Species of flowering plant

Cryptandra lanosiflora is a species of flowering plant in the family Rhamnaceae and is endemic to eastern Australia. It is a shrub with many branches, linear leaves, and hairy, white tube-shaped flowers.

==Description==
Cryptandra lanosiflora is a shrub that typically grows to a height of up to 60 cm and has many branchlets 1–3 cm long and covered with hairs when young. The leaves are linear and often clustered, mostly 2–4 mm long and 1–2 mm wide on a petiole 0.2-0.5 mm long. There are narrow triangular stipules 0.9–1.8 mm long at the base of the petioles. The edges of the leaves are rolled under, the upper surface more or less glabrous, the lower surface white, but usually obscured. The flowers are usually borne on short side branches with dark brown, overlapping bracts 1.8–2.1 mm long at the base. The floral tube is about 5 mm long, the lobes 1.0–1.6 mm long and the petals are white, protruding slightly beyond the end of the floral tube, and hooded.
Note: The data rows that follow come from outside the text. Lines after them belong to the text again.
(* ===== verification/RateLimit.v ===== *)
(** * The rate limiter of a gateway ([internal/gateway/gateway.go])

    A bucket of tokens per subject, refilled with time and forgotten after a while. Each
    call runs under the mutex of the limiter. Numbers are IEEE doubles, as in the code. *)
From Stdlib Require Import SpecFloat.
From S2P Require Import Prelude GoStrings TextTypes.
#[local] Open Scope Z_scope.

(** ** Doubles *)

Definition fsub : Float64.t -> Float64.t -> Float64.t := SFsub 53 1024.
Definition flt (a b : Float64.t) : bool := Float64.gt b a.
Definition fzero : Float64.t := Float64.of_Z 0.
Definition fone : Float64.t := Float64.of_Z 1.
(** [a <= b]; false when one of them is not a number. *)
Definition fle (a b : Float64.t) : bool := SFleb a b.

(** [Time.Sub] saturates; [Duration.Seconds] adds the whole seconds and the rest. *)
Definition sub_time (t u : gotime) : Z := Z.max (- 2 ^ 63) (Z.min (2 ^ 63 - 1) (t - u)).
Definition Seconds (d : Z) : Float64.t :=
  Float64.add (Float64.of_Z (Z.quot d second)) (Float64.div (Float64.of_Z (Z.rem d second)) (Float64.of_Z 1000000000)).

(** ** The limiter *)

Definition defaultRateLimitBucketTTL : Z := 10 * minute.
Definition defaultRateLimitMaxBuckets : Z := 4096.

Record rateBucket := mkBucket { bk_tokens : Float64.t; bk_updated : gotime; bk_lastSeen : gotime }.

Record rateLimiter := mkLimiter {
  rate : Float64.t; burst : Float64.t; bucketTTL : Z; maxBuckets : Z; buckets : gmap gostring rateBucket
}.

Definition newRateLimiterWithLimits (rate : Float64.t) (burst bucketTTL maxBuckets : Z) : rateLimiter :=
  mkLimiter rate (Float64.of_Z burst) (if bucketTTL <=? 0 then defaultRateLimitBucketTTL else bucketTTL)
    (if maxBuckets <=? 0 then defaultRateLimitMaxBuckets else maxBuckets) ∅.

Definition with_buckets (m : gmap gostring rateBucket) (l : rateLimiter) : rateLimiter :=
  mkLimiter (rate l) (burst l) (bucketTTL l) (maxBuckets l) m.

Definition stale (l : rateLimiter) (now : gotime) (b : rateBucket) : bool := negb (after (bk_lastSeen b + bucketTTL l) now).

Definition removeExpired (now : gotime) (l : rateLimiter) : rateLimiter :=
  with_buckets (filter (fun p => stale l now p.2 = false) (buckets l)) l.

(** The loop of [evictOldest]; the subject is empty before the first bucket. *)
Definition oldest_of (acc p : gostring * gotime) : gostring * gotime :=
  let '(oldestSubject, oldest) := acc in
  let '(subject, lastSeen) := p in
  if bool_decide (oldestSubject = []) || before lastSeen oldest || ((lastSeen =? oldest) && str_lt subject oldestSubject)
  then (subject, lastSeen) else acc.

Definition evictOldest (l : rateLimiter) : rateLimiter :=
  let '(oldestSubject, _) := fold_left oldest_of ((fun p => (p.1, bk_lastSeen p.2)) <$> map_to_list (buckets l)) ([], zero_time) in
  if bool_decide (oldestSubject = []) then l else with_buckets (delete oldestSubject (buckets l)) l.

(** The bucket with what the elapsed time gives, never more than the burst. *)
Definition refill (l : rateLimiter) (now : gotime) (b : rateBucket) : rateBucket :=
  let elapsed := Seconds (sub_time now (bk_updated b)) in
  if flt fzero elapsed then
    let tokens := Float64.add (bk_tokens b) (Float64.mul elapsed (rate l)) in
    mkBucket (if flt (burst l) tokens then burst l else tokens) now now
  else mkBucket (bk_tokens b) (bk_updated b) now.

Definition allow (subject : gostring) (now : gotime) (l : rateLimiter) : bool * rateLimiter :=
  if fle (rate l) fzero then (true, l)
  else
    let l := removeExpired now l in
    let '(bucket, l) :=
      match buckets l !! subject with
      | Some b => (b, l)
      | None =>
          (mkBucket (burst l) now now, if maxBuckets l <=? Z.of_nat (size (buckets l)) then evictOldest l else l)
      end in
    let bucket := refill l now bucket in
    if flt (bk_tokens bucket) fone then (false, with_buckets (<[subject := bucket]> (buckets l)) l)
    else (true, with_buckets (<[subject := mkBucket (fsub (bk_tokens bucket) fone) (bk_updated bucket) (bk_lastSeen bucket)]> (buckets l)) l).

(** ** Bounds *)

(** Subjects are not empty, and there is room for every bucket. *)
Record limiter_ok (l : rateLimiter) : Prop := {
  lo_max : 1 <= maxBuckets l;
  lo_size : Z.of_nat (size (buckets l)) <= maxBuckets l;
  lo_named : forall s, is_Some (buckets l !! s) -> s <> []
}.

Lemma new_limiter_ok r b t m : limiter_ok (newRateLimiterWithLimits r b t m).
Proof.
  split; cbn.
  - destruct (Z.leb_spec m 0); [done|lia].
  - rewrite map_size_empty. destruct (Z.leb_spec m 0); [done|lia].
  - intros s [x Hx]. by rewrite lookup_empty in Hx.
Qed.

Lemma with_buckets_ok l m : limiter_ok l -> m ⊆ buckets l -> limiter_ok (with_buckets m l).
Proof.
  intros [] Hm. split; cbn; [done| |].
  - apply map_subseteq_size in Hm. lia.
  - intros s [x Hx]. apply lo_named0. exists x. by eapply lookup_weaken.
Qed.

Definition older (a b : gostring * gotime) : Prop := a.2 < b.2 \/ a.2 = b.2 /\ str_le a.1 b.1.

(** The loop finds the bucket that was seen first, the first subject among equals,
    whatever the order of the map. *)
Lemma oldest_fold l acc :
  Forall (fun p => p.1 <> []) l -> acc.1 <> [] ->
  let r := fold_left oldest_of l acc in r ∈ acc :: l /\ Forall (older r) (acc :: l).
Proof.
  assert (Hrefl : forall p, older p p) by (intros p; right; done).
  assert (Htrans : forall p q r, older p q -> older q r -> older p r).
  { unfold older. intros p q r [?|[? ?]] [?|[? ?]]; [left; lia..|]. right. split; [lia|]. by etrans. }
  revert acc. induction l as [|[s t] l IH]; intros [os o] Hl Hacc; cbn [fold_left]; [split; [left|by apply Forall_singleton]|].
  apply Forall_cons in Hl as [Hs Hl]. cbn in Hs, Hacc.
  assert (Hstep : let p := oldest_of (os, o) (s, t) in p.1 <> [] /\ p ∈ [(os, o); (s, t)] /\ older p (os, o) /\ older p (s, t)).
  { unfold oldest_of, before. rewrite bool_decide_false by done. cbn [orb]. unfold older. cbn.
    destruct (Z.ltb_spec t o); cbn [orb]; [cbn; split_and!; [done|right; left|lia|by right]|].
    destruct (Z.eqb_spec t o) as [->|]; cbn [andb].
    - destruct (str_lt s os) eqn:E; cbn; split_and!; try done; [right; left|right; split; [done|apply str_le_alt; by left]|by right|left|by right|right; split; [done|exact E]].
    - cbn. split_and!; [done|left|by right|lia]. }
  destruct Hstep as (Hp & Hin & H1 & H2). destruct (IH (oldest_of (os, o) (s, t)) Hl Hp) as [Hr Hf]. split.
  - apply elem_of_cons in Hr as [->|Hr]; [set_solver|right; by right].
  - apply Forall_cons in Hf as [Ho Hf]. apply Forall_cons; split; [by eapply Htrans|]. apply Forall_cons. split; [by eapply Htrans|done].
Qed.

Lemma evictOldest_deletes l :
  (forall s, is_Some (buckets l !! s) -> s <> []) -> buckets l <> ∅ ->
  exists s b, buckets l !! s = Some b /\ evictOldest l = with_buckets (delete s (buckets l)) l /\
    forall s' b', buckets l !! s' = Some b' -> older (s, bk_lastSeen b) (s', bk_lastSeen b').
Proof.
  intros Hn He. unfold evictOldest.
  destruct (map_to_list (buckets l)) as [|[s0 b0] ps] eqn:El; [by apply map_to_list_empty_iff in El|].
  assert (Hin : forall s b, (s, b) ∈ (s0, b0) :: ps <-> buckets l !! s = Some b) by (intros s b; by rewrite <- El, elem_of_map_to_list).
  cbn [fmap list_fmap fold_left fst snd]. unfold oldest_of at 2. rewrite bool_decide_true by done. cbn [orb].
  assert (Hs0 : s0 <> []) by (apply Hn; exists b0; apply Hin; left).
  destruct (oldest_fold ((fun p => (p.1, bk_lastSeen p.2)) <$> ps) (s0, bk_lastSeen b0)) as [Hr Hf].
  { apply Forall_fmap, Forall_forall. intros [s b] Hp. cbn. apply Hn. exists b. apply Hin. by right. }
  { done. }
  destruct (fold_left _ _ _) as [s t].
  assert (exists b, (s, b) ∈ (s0, b0) :: ps /\ t = bk_lastSeen b) as (b & Hb & ->).
  { apply elem_of_cons in Hr as [[= -> ->]|([s' b] & [= -> ->] & Hp)%list_elem_of_fmap]; [exists b0; split; [left|done]|exists b; split; [by right|done]]. }
  apply Hin in Hb. exists s, b. split; [done|]. assert (s <> []) as Hs by (apply Hn; eauto). rewrite bool_decide_false by done. split; [done|].
  intros s' b' Hb'%Hin. rewrite Forall_forall in Hf. apply (Hf (s', bk_lastSeen b')).
  apply elem_of_cons in Hb' as [[= -> ->]|Hp]; [left|right; apply list_elem_of_fmap; by exists (s', b')].
Qed.

Lemma limiter_removeExpired_ok now l : limiter_ok l -> limiter_ok (removeExpired now l).
Proof. intros Hl. apply with_buckets_ok; [done|]. apply map_filter_subseteq. Qed.

Lemma evictOldest_ok l : limiter_ok l -> limiter_ok (evictOldest l).
Proof.
  intros Hl. destruct (decide (buckets l = ∅)) as [He|He].
  - unfold evictOldest. rewrite He, map_to_list_empty. done.
  - destruct (evictOldest_deletes l) as (s & b & _ & -> & _); [apply Hl|done|]. apply with_buckets_ok; [done|]. apply delete_subseteq.
Qed.

(** After any number of requests there are at most [maxBuckets] buckets. *)
Lemma allow_ok subject now l : subject <> [] -> limiter_ok l -> limiter_ok (allow subject now l).2.
Proof.
  intros Hs Hl. unfold allow. destruct (fle _ _); [done|]. pose proof (limiter_removeExpired_ok now l Hl) as Hl1. clear Hl. revert Hl1.
  generalize (removeExpired now l). clear l. intros l Hl.
  set (p := match buckets l !! subject with Some b => (b, l) | None => _ end).
  assert (Hp : limiter_ok p.2 /\ Z.of_nat (size (delete subject (buckets p.2))) < maxBuckets p.2).
  { unfold p. destruct (buckets l !! subject) as [b|] eqn:E; cbn.
    - split; [done|]. rewrite map_size_delete, E. destruct Hl. assert (size (buckets l) <> 0)%nat; [|lia].
      rewrite map_size_non_empty_iff. intros He. by rewrite He, lookup_empty in E.
    - destruct (Z.leb_spec (maxBuckets l) (Z.of_nat (size (buckets l)))) as [Hfull|Hroom]; cbn.
      + split; [by apply evictOldest_ok|]. destruct (evictOldest_deletes l) as (s & b & Hb & -> & _); [apply Hl| |].
        { intros He. rewrite He, map_size_empty in Hfull. destruct Hl. lia. }
        cbn. rewrite map_size_delete.
        assert (delete s (buckets l) !! subject = None) as -> by (apply lookup_delete_None; by right).
        rewrite map_size_delete, Hb. unfold id. destruct Hl. assert (size (buckets l) <> 0)%nat; [|lia].
        rewrite map_size_non_empty_iff. intros He. by rewrite He, lookup_empty in Hb.
      + split; [done|]. by rewrite map_size_delete, E. }
  destruct p as [bucket l']. cbn in Hp. destruct Hp as [[Hm Hsz Hn] Hroom].
  assert (Hok : forall b, limiter_ok (with_buckets (<[subject := b]> (buckets l')) l')).
  { intros b. split; cbn; [done| |].
    - rewrite <- insert_delete_eq, map_size_insert_None by apply lookup_delete_eq. lia.
    - intros s [x [[<- _]|[_ Hx]]%lookup_insert_Some]; [done|]. apply Hn. eauto. }
  destruct (flt _ _); apply Hok.
Qed.

(** A request concerns no bucket but that of its subject, save that buckets which were not
    seen for their time to live are forgotten, and one more when the table is full. *)
Lemma allow_others subject now l s b :
  limiter_ok l -> buckets (allow subject now l).2 !! s = Some b -> s <> subject -> buckets l !! s = Some b.
Proof.
  intros Hl Hb Hne. unfold allow in Hb. destruct (fle _ _); [done|].
  assert (Hsub : forall m, buckets (evictOldest m) ⊆ buckets m).
  { intros m. unfold evictOldest. destruct (fold_left _ _ _). case_bool_decide; [done|]. apply delete_subseteq. }
  assert (Hs : forall q, q ⊆ buckets (removeExpired now l) -> q !! s = Some b -> buckets l !! s = Some b).
  { intros q Hq Hb'. eapply lookup_weaken; [exact Hb'|]. etrans; [exact Hq|]. apply map_filter_subseteq. }
  destruct (buckets (removeExpired now l) !! subject) as [b0|]; destruct (flt _ _); cbn in Hb;
    rewrite lookup_insert_ne in Hb by done; eapply Hs; [|exact Hb| |exact Hb| |exact Hb| |exact Hb]; try done; case_match; (apply Hsub || done).
Qed.

(** The burst of the default configuration: as many requests at one instant, and no more. *)
Fixpoint admitted_at (n : nat) (subject : gostring) (now : gotime) (l : rateLimiter) : list bool :=
  match n with O => [] | S n => let '(ok, l) := allow subject now l in ok :: admitted_at n subject now l end.

Example default_burst :
  admitted_at 101 "p|ip" second (newRateLimiterWithLimits (Float64.of_Z 50) 100 0 0) = replicate 100 true ++ [false].
Proof. vm_compute. reflexivity. Qed.

(** Half a second at fifty per second gives twenty-five tokens back. *)
Example refilled :
  let l := Nat.iter 100 (fun l => (allow "p|ip" second l).2) (newRateLimiterWithLimits (Float64.of_Z 50) 100 0 0) in
  admitted_at 26 "p|ip" (second + second / 2) l = replicate 25 true ++ [false].
Proof. vm_compute. reflexivity. Qed.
Flowering occurs in September and October and the fruit is an oval capsule 2.3–2.6 mm long, the seeds with a white aril.

==Taxonomy and naming==
Cryptandra lanosiflora was first formally described in 1862 by Ferdinand von Mueller in Fragmenta Phytographiae Australiae from specimens collected by Hermann Beckler.

==Distribution and habitat==
This cryptandra grows in heath and open forest in exposed, rocky place from Stanthorpe in south-eastern Queensland to Werrikimbe National Park and the Liverpool Range in New South Wales.